• **Directions for this task**
Please copy exactly the lines that run from the start of the entries to the line containing "Local Open Scope Z_scope.", inclusive.

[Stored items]

(* ===== verification/CatalogPages.v ===== *)
(** * Namespaces, Queues and deletions in the browser (apps/web/src)

    pages/namespaces.rs and pages/queues.rs: the forms that create a Namespace
    or a Queue, the row that edits a Queue; components/resource_dialogs.rs:
    the dialog that every deletion goes through. *)

From S2P Require Import Prelude RustStr Json Names Text Inputs Domain Auth Validation Application ApiTypes WebClient Forms.
From Stdlib Require Import Ascii String.
From stdpp Require Import base numbers strings gmap list pretty.

Local Open Scope Z_scope.

#[local] Opaque trim.

(** ** Deletions (DeleteControl) *)

Record Deletion : Type := mkDeletion {
  dl_open : bool;
  dl_busy : bool;
  dl_error : option string;
}.

Definition deletion_new : Deletion := mkDeletion false false None.

(** What a row shows of a refusal: its own text for a resource in use. *)
Definition deletion_message (in_use : option string) (error : ClientError) : string :=
  match in_use with
  | Some text => if (ce_code error =? "resource_in_use")%string then text else ce_message error
  | None => ce_message error
  end.

Definition namespace_in_use : string :=
  "This Namespace still contains resources or Run requests and cannot be deleted. Remove its resources first.".
Definition queue_in_use : string :=
  "This Queue is still referenced by Jobs, Run history, or worker presence and cannot be deleted.".
Definition target_in_use : string :=
  "This Target is still referenced by a Target Set, Schedule, Run request, or Run history and cannot be deleted.".

Inductive deletion_event : Type :=
| DeleteOpen
| DeleteDismiss
| DeleteConfirm
| DeleteAnswer (answer : result unit ClientError).

(** The dialog's buttons, its dismissal and the answer; [call] deletes the row's resource. *)
Definition deletion_on (call : Outgoing) (in_use : option string) (event : deletion_event) (self : Deletion) : Deletion * option Outgoing :=
  match event with
  | DeleteOpen => if dl_busy self then (self, None) else (mkDeletion true (dl_busy self) None, None)
  | DeleteDismiss => if dl_busy self then (self, None) else (mkDeletion false (dl_busy self) (dl_error self), None)
  | DeleteConfirm =>
      if dl_open self && negb (dl_busy self) then (mkDeletion (dl_open self) true None, Some call) else (self, None)
  | DeleteAnswer (Ok _) => (mkDeletion false false (dl_error self), None)
  | DeleteAnswer (Err error) => (mkDeletion (dl_open self) false (Some (deletion_message in_use error)), None)
  end.

(** The rows that have no such control. *)
Definition namespace_protected (namespace : api.NamespaceResource) : bool := (api.nr_name namespace =? "default")%string.
Definition target_protected (target : api.TargetResource) : bool :=
  (api.tr_namespace target =? "default")%string && (api.tr_name target =? "default")%string.
Definition queue_protected (queue : api.QueueResource) : bool := api.qr_system queue.

Section Forms.
Context {SJ : SerdeJson} {RF : RustFmt}.

(** ** Namespaces *)

Record NamespaceForm : Type := mkNamespaceForm {
  sp_name : string;
  sp_attempted : bool;
  sp_submitting : bool;
  sp_server_error : option string;
  sp_feedback : option ResourceFeedback;
}.

Definition namespace_form_new : NamespaceForm := mkNamespaceForm "" false false None None.

Definition namespace_name_error (self : NamespaceForm) : option string :=
  or_else (sp_server_error self) (visible_name_validation (sp_name self) (sp_attempted self)).

Definition namespace_form_disabled (self : NamespaceForm) : bool :=
  sp_submitting self || bool_decide (is_Some (name_validation_message (sp_name self) true)).

Definition namespace_reset (self : NamespaceForm) : NamespaceForm := mkNamespaceForm "" false (sp_submitting self) None None.

Definition namespace_submit (self : NamespaceForm) : NamespaceForm * option Outgoing :=
  if sp_submitting self then (self, None)
  else
    let requested_name := trim (sp_name self) in
    if bool_decide (is_Some (name_validation_message requested_name true))
    then (mkNamespaceForm (sp_name self) true false None None, None)
    else (mkNamespaceForm (sp_name self) true true None None, Some (client.create_namespace requested_name)).

Definition namespace_answer (answer : result api.NamespaceResource ClientError) (self : NamespaceForm) : NamespaceForm :=
  match answer with
  | Ok namespace =>
      mkNamespaceForm "" false false (sp_server_error self)
        (Some (feedback_saved ("Created Namespace " ++ api.nr_name namespace ++ ".")%string "Create another Namespace"))
  | Err error =>
      let server_error := if bool_decide (ce_field error = Some "name"%string) || (ce_code error =? "already_exists")%string
        then Some (ce_message error) else sp_server_error self in
      mkNamespaceForm (sp_name self) (sp_attempted self) false server_error (Some (feedback_failed (ce_message error)))
  end.

(** ** Queues *)

Definition description_validation (value : string) : option string :=
  if contains_nul value || (500 <? chars_count value)
  then Some "Description must be NUL-free and no longer than 500 characters."%string else None.

Definition optional_description (value : string) : option string := if (value =? "")%string then None else Some value.

Record QueueForm : Type := mkQueueForm {
  qf_name : string;
  qf_description : string;
  qf_attempted : bool;
  qf_submitting : bool;
  qf_name_error : option string;
  qf_description_error : option string;
  qf_feedback : option ResourceFeedback;
}.

Definition queue_form_new : QueueForm := mkQueueForm "" "" false false None None None.

Definition queue_name_error (self : QueueForm) : option string :=
  or_else (qf_name_error self) (visible_name_validation (qf_name self) (qf_attempted self)).
Definition queue_description_error (self : QueueForm) : option string :=
  or_else (qf_description_error self) (description_validation (qf_description self)).

Definition queue_form_disabled (self : QueueForm) : bool :=
  qf_submitting self || bool_decide (is_Some (name_validation_message (qf_name self) true))
  || bool_decide (is_Some (description_validation (qf_description self))).

Definition queue_reset (self : QueueForm) : QueueForm := mkQueueForm "" "" false (qf_submitting self) None None None.

(** What the create form and the row's editor send. *)
Definition queue_fields (name description : string) : option (string * option string) :=
  let requested_name := trim name in
  if bool_decide (is_Some (name_validation_message requested_name true)) || bool_decide (is_Some (description_validation description))
  then None else Some (requested_name, optional_description description).

Definition queue_submit (self : QueueForm) : QueueForm * option Outgoing :=
  if qf_submitting self then (self, None)
  else
    let attempted submitting := mkQueueForm (qf_name self) (qf_description self) true submitting None None None in
    match queue_fields (qf_name self) (qf_description self) with
    | None => (attempted false, None)
    | Some (name, description) => (attempted true, Some (client.create_queue name description))
    end.

Definition queue_create_error (error : ClientError) (self : QueueForm) : option string * option string :=
  if bool_decide (ce_field error = Some "name"%string) then (Some (ce_message error), qf_description_error self)
  else if bool_decide (ce_field error = Some "description"%string) then (qf_name_error self, Some (ce_message error))
  else if (ce_code error =? "already_exists")%string then (Some (ce_message error), qf_description_error self)
  else (qf_name_error self, qf_description_error self).

Definition queue_answer (answer : result api.QueueResource ClientError) (self : QueueForm) : QueueForm :=
  match answer with
  | Ok queue =>
      mkQueueForm "" "" false false (qf_name_error self) (qf_description_error self)
        (Some (feedback_saved ("Created Queue " ++ api.qr_name queue ++ ".")%string "Create another Queue"))
  | Err error =>
      let '(name_error, description_error) := queue_create_error error self in
      mkQueueForm (qf_name self) (qf_description self) (qf_attempted self) false name_error description_error
        (Some (feedback_failed (ce_message error)))
  end.

(** *** A row and its editor *)

Record QueueRow : Type := mkQueueRow {
  qw_name : string;
  qw_description : string;
  qw_enabled : bool;
  qw_editing : bool;
  qw_busy : bool;
  qw_error : option string;
}.

Definition queue_row_new (queue : api.QueueResource) : QueueRow :=
  mkQueueRow (api.qr_name queue) (default ""%string (api.qr_description queue)) (api.qr_enabled queue) false false None.

(** Cancel restores what the row was opened with. *)
Definition queue_row_cancel (queue : api.QueueResource) (self : QueueRow) : QueueRow :=
  if qw_busy self then self else queue_row_new queue.

Definition queue_row_save (id : Uuid) (self : QueueRow) : QueueRow * option Outgoing :=
  if qw_busy self then (self, None)
  else
    let with_error busy error := mkQueueRow (qw_name self) (qw_description self) (qw_enabled self) (qw_editing self) busy error in
    match or_else (name_validation_message (trim (qw_name self)) true) (description_validation (qw_description self)) with
    | Some message => (with_error false (Some message), None)
    | None => (with_error true None,
               Some (client.update_queue id (trim (qw_name self)) (optional_description (qw_description self)) (qw_enabled self)))
    end.

Definition queue_row_answer (answer : result api.QueueResource ClientError) (self : QueueRow) : QueueRow * ResourceFeedback :=
  match answer with
  | Ok queue => (mkQueueRow (qw_name self) (qw_description self) (qw_enabled self) false false (qw_error self),
                 feedback_saved ("Saved Queue " ++ api.qr_name queue ++ ".")%string "Done")
  | Err error => (mkQueueRow (qw_name self) (qw_description self) (qw_enabled self) (qw_editing self) false (Some (ce_message error)),
                  feedback_failed (ce_message error))
  end.

(** ** The browser's checks and the server's *)

Lemma name_message_trim name : name_validation_message (trim name) true = name_validation_message name true.
Proof. unfold name_validation_message. by rewrite trim_idem. Qed.

Lemma name_shown name : name_validation_message name true = None <-> validate_resource_name (trim name) = Ok ().
Proof.
  unfold name_validation_message. cbn [negb]. rewrite andb_false_r.
  destruct (validate_resource_name (trim name)) as [[]|]; split; done.
Qed.

Lemma namespace_name_server name :
  is_ok (NamespaceNameM.parse (trim name)) = true <-> validate_resource_name (trim name) = Ok ().
Proof. unfold NamespaceNameM.parse. destruct (validate_resource_name (trim name)) as [[]|]; split; done. Qed.

Lemma queue_name_server name :
  is_ok (parse_queue_name name) = true <-> validate_resource_name (trim name) = Ok ().
Proof. unfold parse_queue_name, QueueNameM.parse. destruct (validate_resource_name (trim name)) as [[]|]; split; done. Qed.

Lemma description_server value :
  description_validation value = None <-> validate_queue_description (optional_description value) = Ok ().
Proof.
  unfold description_validation, optional_description, validate_queue_description.
  destruct (String.eqb_spec value ""); [subst; vm_compute; done|]. change MAX_QUEUE_DESCRIPTION_CHARACTERS with 500.
  destruct (_ || _); done.
Qed.

Lemma no_message {A} (o : option A) : bool_decide (is_Some o) = false <-> o = None.
Proof. rewrite bool_decide_eq_false, eq_None_not_Some. done. Qed.

(** The buttons that create a Namespace or a Queue are enabled exactly
    when the server's checks of the same fields succeed (and no call is in
    flight): the names and descriptions the browser refuses are the ones the
    server refuses, and what an enabled button sends is the trimmed name and
    the description the server then accepts. *)
Theorem create_forms_agree (space : NamespaceForm) (queue : QueueForm) :
  (namespace_form_disabled space = false <-> sp_submitting space = false /\ is_ok (NamespaceNameM.parse (trim (sp_name space))) = true)
  /\ (namespace_form_disabled space = false ->
      (namespace_submit space).2 = Some (client.create_namespace (trim (sp_name space)))
      /\ is_ok (NamespaceNameM.parse (trim (trim (sp_name space)))) = true)
  /\ (queue_form_disabled queue = false <->
      qf_submitting queue = false /\ is_ok (parse_queue_name (qf_name queue)) = true
      /\ validate_queue_description (optional_description (qf_description queue)) = Ok ())
  /\ (queue_form_disabled queue = false ->
      (queue_submit queue).2 = Some (client.create_queue (trim (qf_name queue)) (optional_description (qf_description queue)))
      /\ is_ok (parse_queue_name (trim (qf_name queue))) = true).
Proof.
  assert (namespace_form_disabled space = false <-> sp_submitting space = false /\ name_validation_message (sp_name space) true = None) as Hs
    by (unfold namespace_form_disabled; rewrite orb_false_iff, no_message; done).
  assert (queue_form_disabled queue = false <-> qf_submitting queue = false /\ name_validation_message (qf_name queue) true = None
    /\ description_validation (qf_description queue) = None) as Hq
    by (unfold queue_form_disabled; rewrite !orb_false_iff, !no_message; tauto).
  rewrite namespace_name_server, queue_name_server, <- !name_shown, <- description_server, Hs, Hq.
  split; [done|]. split; [|split; [done|]].
  - intros [Hb Hn]. rewrite namespace_name_server, trim_idem, <- name_shown. split; [|done].
    unfold namespace_submit. rewrite Hb, name_message_trim, Hn. done.
  - intros (Hb & Hn & Hd). rewrite queue_name_server, trim_idem, <- name_shown. split; [|done].
    unfold queue_submit, queue_fields. rewrite Hb, name_message_trim, Hn, Hd. done.
Qed.
End Forms.

(** ** What a deletion dialog sends *)

Fixpoint deletion_session (call : Outgoing) (in_use : option string) (events : list deletion_event) (self : Deletion) : Deletion * list Outgoing :=
  match events with
  | [] => (self, [])
  | event :: events =>
      let '(self, sent) := deletion_on call in_use event self in
      let '(self, rest) := deletion_session call in_use events self in
      (self, option_list sent ++ rest)
  end.

(** Nothing is deleted before the dialog was opened and confirmed. *)
Lemma deletion_needs_confirmation call in_use events : forall self,
  dl_open self = false \/ Forall (fun event => event <> DeleteConfirm) events ->
  Forall (fun event => event <> DeleteOpen) events \/ Forall (fun event => event <> DeleteConfirm) events ->
  (deletion_session call in_use events self).2 = [].
Proof.
  induction events as [|event events IH]; intros self Ho He; [done|]. cbn [deletion_session].
  assert (Hnow : (deletion_on call in_use event self).2 = None).
  { destruct event as [| | |[]]; cbn [deletion_on]; try (by destruct (dl_busy self)).
    destruct Ho as [->|Ho]; [done|]. by inversion_clear Ho. }
  assert (Hnext : dl_open (deletion_on call in_use event self).1 = false \/ Forall (fun event => event <> DeleteConfirm) events).
  { destruct Ho as [Ho|Ho]; [|by inversion_clear Ho; right]. destruct He as [He|He]; [|by inversion_clear He; right].
    inversion_clear He as [|? ? H1 H2]. left. destruct event as [| | |[]]; cbn [deletion_on]; [done|..]; try rewrite Ho; try done; by destruct (dl_busy self). }
  destruct (deletion_on call in_use event self) as [self' sent]. cbn in Hnow, Hnext. subst sent.
  destruct (deletion_session call in_use events self') as [s l] eqn:E. cbn. specialize (IH self' Hnext). rewrite E in IH. apply IH.
  destruct He as [He|He]; inversion_clear He; [by left|by right].
Qed.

• **Exercise result**
(* ===== verification/CatalogPages.v ===== *)
(** * Namespaces, Queues and deletions in the browser (apps/web/src)

    pages/namespaces.rs and pages/queues.rs: the forms that create a Namespace
    or a Queue, the row that edits a Queue; components/resource_dialogs.rs:
    the dialog that every deletion goes through. *)

From S2P Require Import Prelude RustStr Json Names Text Inputs Domain Auth Validation Application ApiTypes WebClient Forms.
From Stdlib Require Import Ascii String.
From stdpp Require Import base numbers strings gmap list pretty.

Local Open Scope Z_scope.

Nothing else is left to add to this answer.